■ WHAT IS REQUIRED: In the records below, find the line holding "destruct (string_dec d" and the line holding "Lemma order_by_created_one (l". Set down both, with every line between them, exactly.

[Records excerpted from a collection]
Lemma kb_push_update item : keeps_bookings archiving (push_update env item).
Proof.
  unfold push_update.
  apply kb_bind; [apply kb_db_query | intros patient].
  apply kb_updateAppointment.
Qed.

Lemma kb_reconcile dbAppointments calendarEvents :
  keeps_bookings archiving (reconcile env dbAppointments calendarEvents).
Proof.
  unfold reconcile. apply kb_bind.
  - apply kb_fold_of. intros acc entry. unfold compare_one.
    destruct (Map_get _ _).
    + destruct (negb _); apply kb_ret.
    + apply kb_bind; [apply kb_Date_now | intros now].
      destruct (recent _); apply kb_ret.
  - intros queued. unfold applySyncFixes.
    apply kb_try_catch; [|intros; apply kb_throw].
    apply kb_bind; [apply kb_for_of; intros; apply kb_swallow, kb_recreate | intros _].
    apply kb_bind; [apply kb_for_of; intros; apply kb_swallow, kb_push_update | intros _].
    cbn [for_of]. repeat (apply kb_bind; [apply kb_ret | intros _]). apply kb_ret.
Qed.

Lemma kb_syncAppointments : keeps_bookings archiving (syncAppointments env).
Proof.
  unfold syncAppointments.
  apply kb_try_finally; [|apply kb_stop].
  apply kb_try_catch; [|intros; apply kb_throw].
  apply kb_bind; [apply kb_start | intros started].
  destruct (negb started); [apply kb_ret|].
  apply kb_bind; [apply kb_db_query | intros dbAppointments].
  apply kb_bind; [apply kb_getUpcomingAppointments | intros calendarEvents].
  apply kb_reconcile.
Qed.

Lemma kb_validateAppointmentData :
  keeps_bookings archiving (validateAppointmentData env).
Proof.
  unfold validateAppointmentData.
  apply kb_try_catch; [|intros; apply kb_throw].
  apply kb_bind; [apply kb_db_query | intros orphaned].
  apply kb_bind.
  - destruct (0 <? List.length orphaned)%nat; [|apply kb_ret].
    apply kb_for_of. intros a. apply kb_swallow, kb_recreate.
  - intros _. apply kb_bind; [apply kb_db_query | intros; apply kb_ret].
Qed.

Lemma kb_retryFailedAppointmentSyncs :
  keeps_bookings archiving (retryFailedAppointmentSyncs env).
Proof.
  unfold retryFailedAppointmentSyncs. apply kb_swallow.
  destruct (negb (appointmentBot_loads env)); [apply kb_throw|].
  apply kb_bind; [apply kb_db_query | intros failed].
  destruct (List.length failed =? 0)%nat; [apply kb_ret|].
  apply kb_for_of. intros a. apply kb_swallow. unfold retry_one.
  apply kb_bind; [apply kb_db_query | intros patient].
  apply kb_bind; [apply kb_createEvent | intros eventId].
  apply kb_bind; [|intros; apply kb_ret].
  apply kb_db_run, rewrites_update_google_event_id.
Qed.

End BookingsKept.

Lemma rewrites_archive_before limit : rewrites true (archive_before limit).
Proof.
  intros now w r w1 E. injection E as _ <-. split; [|reflexivity].
  apply Forall2_same_map. intros a.
  match goal with |- context [if ?b then _ else _] => destruct b eqn:O end;
    [|apply same_booking_refl].
  apply andb_prop in O. destruct O as [St _].
  unfold same_booking. cbn [Appointment.set_status Appointment.id slot_of
    Appointment.patient_phone Appointment.appointment_date
    Appointment.appointment_time Appointment.patient_name
    Appointment.duration_minutes Appointment.created_at Appointment.status].
  repeat (split; [reflexivity|]). right. repeat split. exact St.
Qed.

Lemma kb_cleanupOldData env : keeps_bookings true (cleanupOldData env).
Proof.
  unfold cleanupOldData. apply kb_swallow.
  apply kb_bind; [apply kb_Date_now | intros t].
  apply kb_bind; [apply kb_db_run, rewrites_archive_before | intros _].
  apply kb_bind; [apply kb_Date_now | intros t'].
  apply kb_bind; [|intros; apply kb_ret].
  apply kb_db_run, rewrites_delete_conversation_states.
Qed.

(** X8.  Whatever the clock, SQLite, the tokens and the provider do, neither
    sync entry point inserts, deletes or reorders a record or touches a
    patient, and neither changes the id, the patient, the date, the time,
    the duration or the creation time of a record.  [syncAppointments]
    also leaves every status as it was; [performFullSync] changes a status
    only from completed or cancelled to archived.  So a scheduled, confirmed
    or pending booking is never cancelled, rescheduled or archived by a
    sync. *)
Theorem syncs_keep_bookings (env : Env) (w : World) :
  bookings_kept false w (after (syncAppointments env) w)
  /\ bookings_kept true w (after (performFullSync env) w).
Proof.
  split; [apply kb_syncAppointments|].
  revert w. change (keeps_bookings true (performFullSync env)).
  unfold performFullSync.
  apply kb_try_finally; [|apply kb_stop].
  apply kb_try_catch; [|intros; apply kb_throw].
  apply kb_bind; [apply kb_start | intros started].
  destruct (negb started); [apply kb_ret|].
  apply kb_bind; [apply kb_validateAppointmentData | intros _].
  apply kb_bind; [apply kb_syncAppointments | intros _].
  apply kb_bind; [apply kb_retryFailedAppointmentSyncs | intros _].
  apply kb_cleanupOldData.
Qed.

(** X9.  When SQLite answers, [performFullSync] resolves: no failure of the
    tokens, of the provider or of loading the bot module reaches its
    caller. *)
Theorem full_sync_isolates_calendar_failures (env : Env) (w : World) :
  (forall n, sqlite_fails env n = false) ->
  outcome (performFullSync env) w = Return tt.
Proof.
  intros Hq. unfold outcome, performFullSync, try_finally, try_catch.
  unfold bind at 1.
  destruct (start_cases env w) as [E|[s [E R]]]; rewrite E; [reflexivity|].
  cbn [negb]. set (w1 := set_sync s (tick (tick w))).
  assert (V : exists w2, validateAppointmentData env w1 = (Return tt, w2)).
  { unfold validateAppointmentData, try_catch. unfold bind at 1.
    rewrite (db_query_ok env _ w1 (Hq _)). unfold bind at 1.
    match goal with
    | |- context [(if ?b then for_of ?l ?f else ret tt) ?x] =>
      assert (L : exists w', (if b then for_of l f else ret tt) x = (Return tt, w'))
    end.
    { destruct (0 <? _)%nat; [|eexists; reflexivity].
      pose proof (for_of_swallow_returns (select_scheduled_without_event w1)
                    (recreate env) (tick w1)) as H.
      unfold outcome in H.
      destruct (for_of (select_scheduled_without_event w1)
                  (fun x => swallow (recreate env x)) (tick w1)) as [r w'] eqn:Ec.
      cbn in H. subst r. exists w'. reflexivity. }
    destruct L as [w' L]. rewrite L. unfold bind.
    rewrite (db_query_ok env _ w' (Hq _)). eexists. reflexivity. }
  destruct V as [w2 V].
  assert (R2 : SimpleSyncManager.isRunning (sync w2) = true).
  { pose proof (keeps_validateAppointmentData (fun _ => True) (fun _ => True) env
                  (fun _ => I) (fun _ => I) w1) as F.
    unfold after in F. rewrite V in F. cbn [snd] in F.
    rewrite (frame_sync _ _ _ _ F). exact R. }
  unfold bind at 1. rewrite V.
  unfold bind at 1. rewrite (syncAppointments_refused env w2 R2).
  unfold bind.
  match goal with
  | |- context [retryFailedAppointmentSyncs env ?x] =>
    pose proof (swallow_returns
                  (if negb (appointmentBot_loads env) then throw ModuleNotFound
                   else failedAppointments <- db_query env select_scheduled_without_event ;;
                        if (List.length failedAppointments =? 0)%nat then ret tt
                        else for_of failedAppointments
                               (fun appointment => swallow (retry_one env appointment)))
                  x) as H3;
    change (outcome (retryFailedAppointmentSyncs env) x = Return tt) in H3;
    unfold outcome in H3;
    destruct (retryFailedAppointmentSyncs env x) as [r3 w3]
  end.
  cbn in H3. subst r3.
  pose proof (swallow_returns
                (thirtyDaysAgo <- Date_now env ;;
                 db_run env (archive_before (thirtyDaysAgo - days 30)) ;;;
                 sevenDaysAgo <- Date_now env ;;
                 db_run env delete_conversation_states ;;;
                 ret tt) w3) as H4.
  change (outcome (cleanupOldData env) w3 = Return tt) in H4.
  unfold outcome in H4. destruct (cleanupOldData env w3) as [r4 w4].
  cbn in H4. subst r4. reflexivity.
Qed.

(** ** maintenance.js: what the store sweep leaves *)

Definition slot_of_group (dup : DuplicateGroup.t) : string * string * string :=
  (DuplicateGroup.patient_phone dup, DuplicateGroup.appointment_date dup,
   DuplicateGroup.appointment_time dup).

(** The rows the loop of [cleanDbDuplicates] leaves. *)
Definition swept (dups : list DuplicateGroup.t) (rows : list Appointment.t)
  : list Appointment.t :=
  fold_left (fun rows dup => sweep_slot dup rows) dups rows.

Lemma slot_eq_dec (k k' : string * string * string) : {k = k'} + {k <> k'}.
Proof.
  destruct k as [[p d] t], k' as [[p' d'] t'].
  destruct (string_dec p p') as [->|N]; [|right; congruence].
  destruct (string_dec d d') as [->|N]; [|right; congruence].
  destruct (string_dec t t') as [->|N]; [|right; congruence].
  left. reflexivity.
Qed.

Lemma filter_partition {A} (f : A -> bool) (l : list A) :
  (List.length (filter f l) + List.length (filter (fun x => negb (f x)) l)
   = List.length l)%nat.
Proof.
  induction l as [|x l IH]; [reflexivity|].
  cbn [filter]. destruct (f x); cbn [negb List.length]; lia.
Qed.

Lemma filter_and {A} (f g : A -> bool) (l : list A) :
  filter (fun x => f x && g x) l = filter g (filter f l).
Proof.
  induction l as [|x l IH]; [reflexivity|].
  cbn [filter]. destruct (f x); cbn [andb filter]; [destruct (g x)|]; congruence.
Qed.

Lemma filter_length_le {A} (f : A -> bool) (l : list A) :
  (List.length (filter f l) <= List.length l)%nat.
Proof.
  induction l as [|x l IH]; [constructor|].
  cbn [filter]. destruct (f x); cbn [List.length]; lia.
Qed.

Lemma filter_only {A} (p : A -> bool) (l : list A) (o : A) :
  NoDup l -> In o l -> p o = true ->
  (forall a, In a l -> p a = true -> a = o) -> filter p l = [o].
Proof.
  induction l as [|x l IH]; intros Hnd Hin Ho Huniq; [destruct Hin|].
  inversion Hnd as [|? ? Hx Hnd']; subst. cbn [filter].
  destruct Hin as [->|Hin].
  - rewrite Ho. f_equal. apply filter_none. intros a Ha.
    destruct (p a) eqn:Pa; [|reflexivity].
    exfalso. apply Hx. rewrite <- (Huniq a (or_intror Ha) Pa). exact Ha.
  - destruct (p x) eqn:Px.
    + exfalso. apply Hx. rewrite (Huniq x (or_introl eq_refl) Px). exact Hin.
    + apply IH; try assumption. intros a Ha. apply Huniq. right. exact Ha.
Qed.

Lemma flat_map_nil {A B} (f : A -> list B) (l : list A) :
  (forall x, In x l -> f x = []) -> flat_map f l = [].
Proof.
  induction l as [|x l IH]; intros H; [reflexivity|].
  cbn [flat_map]. rewrite (H x (or_introl eq_refl)). apply IH.
  intros y Hy. apply H. right. exact Hy.
Qed.

Lemma order_by_created_one (l : list Appointment.t) :
  firstn 1 (order_by_created (firstn 1 l)) = firstn 1 l.
Proof. destruct l; reflexivity. Qed.

Lemma sorted_slot_NoDup (f : Appointment.t -> bool) rows :
  NoDup (map Appointment.id rows) ->
  NoDup (map Appointment.id (order_by_created (filter f rows))).
Proof.
  intros Hnd.
  eapply Permutation_NoDup;
    [apply Permutation_map, Permutation_sym, order_by_created_perm|].
  apply NoDup_ids_filter, Hnd.
Qed.

(** Of the swept slot, exactly the first record in the order of creation
    is left. *)
Lemma sweep_slot_own phone date time dup rows :
  NoDup (map Appointment.id rows) ->
  slot_of_group dup = (phone, date, time) ->
  filter (same_slot phone date time) (sweep_slot dup rows)
  = firstn 1 (order_by_created (filter (same_slot phone date time) rows)).
Proof.
  intros Hnd Hk. unfold slot_of_group in Hk. injection Hk as Ep Ed Et.
  destruct (order_by_created (filter (same_slot phone date time) rows))
    as [|o rest] eqn:Hsorted.
  - cbn [firstn]. apply filter_none. intros a Ha.
    destruct (same_slot phone date time a) eqn:Sa; [|reflexivity].
    exfalso. unfold sweep_slot in Ha. apply filter_In in Ha. destruct Ha as [Ha _].
    assert (Hin : In a (order_by_created (filter (same_slot phone date time) rows))).
    { eapply Permutation_in; [apply Permutation_sym, order_by_created_perm|].
      apply filter_In. split; assumption. }
    rewrite Hsorted in Hin. exact Hin.
  - cbn [firstn].
    assert (Ho : In o (filter (same_slot phone date time) rows)).
    { eapply Permutation_in; [apply order_by_created_perm|].
      rewrite Hsorted. left. reflexivity. }
    apply filter_In in Ho. destruct Ho as [Ho So].
    pose proof (sorted_slot_NoDup (same_slot phone date time) rows Hnd) as Hs.
    rewrite Hsorted in Hs. cbn [map] in Hs.
    apply NoDup_cons_iff in Hs. destruct Hs as [Hfresh _].
    apply filter_only.
    + apply NoDup_filter. eapply NoDup_map_inv. exact Hnd.
    + unfold sweep_slot. apply filter_In. split; [exact Ho|].
      rewrite Ep, Ed, Et, Hsorted. cbn [map tl]. apply negb_true_iff.
      destruct (Z_in _ _) eqn:Z; [|reflexivity].
      apply Z_in_In in Z. contradiction.
    + exact So.
    + intros a Ha Sa.
      exact (sweep_own_slot phone date time dup rows o rest a Ep Ed Et Hsorted Ha Sa).
Qed.

(** The records outside the swept slot are all left: ids are unique. *)
Lemma sweep_slot_outside dup rows :
  NoDup (map Appointment.id rows) ->
  filter (fun a => negb (in_slot (slot_of_group dup) a)) (sweep_slot dup rows)
  = filter (fun a => negb (in_slot (slot_of_group dup) a)) rows.
Proof.
  intros Hnd. unfold sweep_slot. apply filter_after_filter.
  intros a Ha Hout. apply negb_true_iff.
  destruct (Z_in _ _) eqn:E; [|reflexivity]. exfalso.
  apply Z_in_In in E. apply In_tl in E. apply in_map_iff in E.
  destruct E as [b [Eid Hb]].
  assert (Hb' : In b (filter (same_slot (DuplicateGroup.patient_phone dup)
                                        (DuplicateGroup.appointment_date dup)
                                        (DuplicateGroup.appointment_time dup)) rows))
    by (eapply Permutation_in; [apply order_by_created_perm | exact Hb]).
  apply filter_In in Hb'. destruct Hb' as [Hb' Sb].
  assert (b = a) by (apply (NoDup_ids_inj rows); assumption). subst b.
  apply negb_true_iff in Hout. unfold in_slot, slot_of_group in Hout.
  rewrite Sb in Hout. discriminate.
Qed.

■ RESULT:
  destruct (string_dec d d') as [->|N]; [|right; congruence].
  destruct (string_dec t t') as [->|N]; [|right; congruence].
  left. reflexivity.
Qed.

Lemma filter_partition {A} (f : A -> bool) (l : list A) :
  (List.length (filter f l) + List.length (filter (fun x => negb (f x)) l)
   = List.length l)%nat.
Proof.
  induction l as [|x l IH]; [reflexivity|].
  cbn [filter]. destruct (f x); cbn [negb List.length]; lia.
Qed.

Lemma filter_and {A} (f g : A -> bool) (l : list A) :
  filter (fun x => f x && g x) l = filter g (filter f l).
Proof.
  induction l as [|x l IH]; [reflexivity|].
  cbn [filter]. destruct (f x); cbn [andb filter]; [destruct (g x)|]; congruence.
Qed.

Lemma filter_length_le {A} (f : A -> bool) (l : list A) :
  (List.length (filter f l) <= List.length l)%nat.
Proof.
  induction l as [|x l IH]; [constructor|].
  cbn [filter]. destruct (f x); cbn [List.length]; lia.
Qed.

Lemma filter_only {A} (p : A -> bool) (l : list A) (o : A) :
  NoDup l -> In o l -> p o = true ->
  (forall a, In a l -> p a = true -> a = o) -> filter p l = [o].
Proof.
  induction l as [|x l IH]; intros Hnd Hin Ho Huniq; [destruct Hin|].
  inversion Hnd as [|? ? Hx Hnd']; subst. cbn [filter].
  destruct Hin as [->|Hin].
  - rewrite Ho. f_equal. apply filter_none. intros a Ha.
    destruct (p a) eqn:Pa; [|reflexivity].
    exfalso. apply Hx. rewrite <- (Huniq a (or_intror Ha) Pa). exact Ha.
  - destruct (p x) eqn:Px.
    + exfalso. apply Hx. rewrite (Huniq x (or_introl eq_refl) Px). exact Hin.
    + apply IH; try assumption. intros a Ha. apply Huniq. right. exact Ha.
Qed.

Lemma flat_map_nil {A B} (f : A -> list B) (l : list A) :
  (forall x, In x l -> f x = []) -> flat_map f l = [].
Proof.
  induction l as [|x l IH]; intros H; [reflexivity|].
  cbn [flat_map]. rewrite (H x (or_introl eq_refl)). apply IH.
  intros y Hy. apply H. right. exact Hy.
Qed.

Lemma order_by_created_one (l : list Appointment.t) :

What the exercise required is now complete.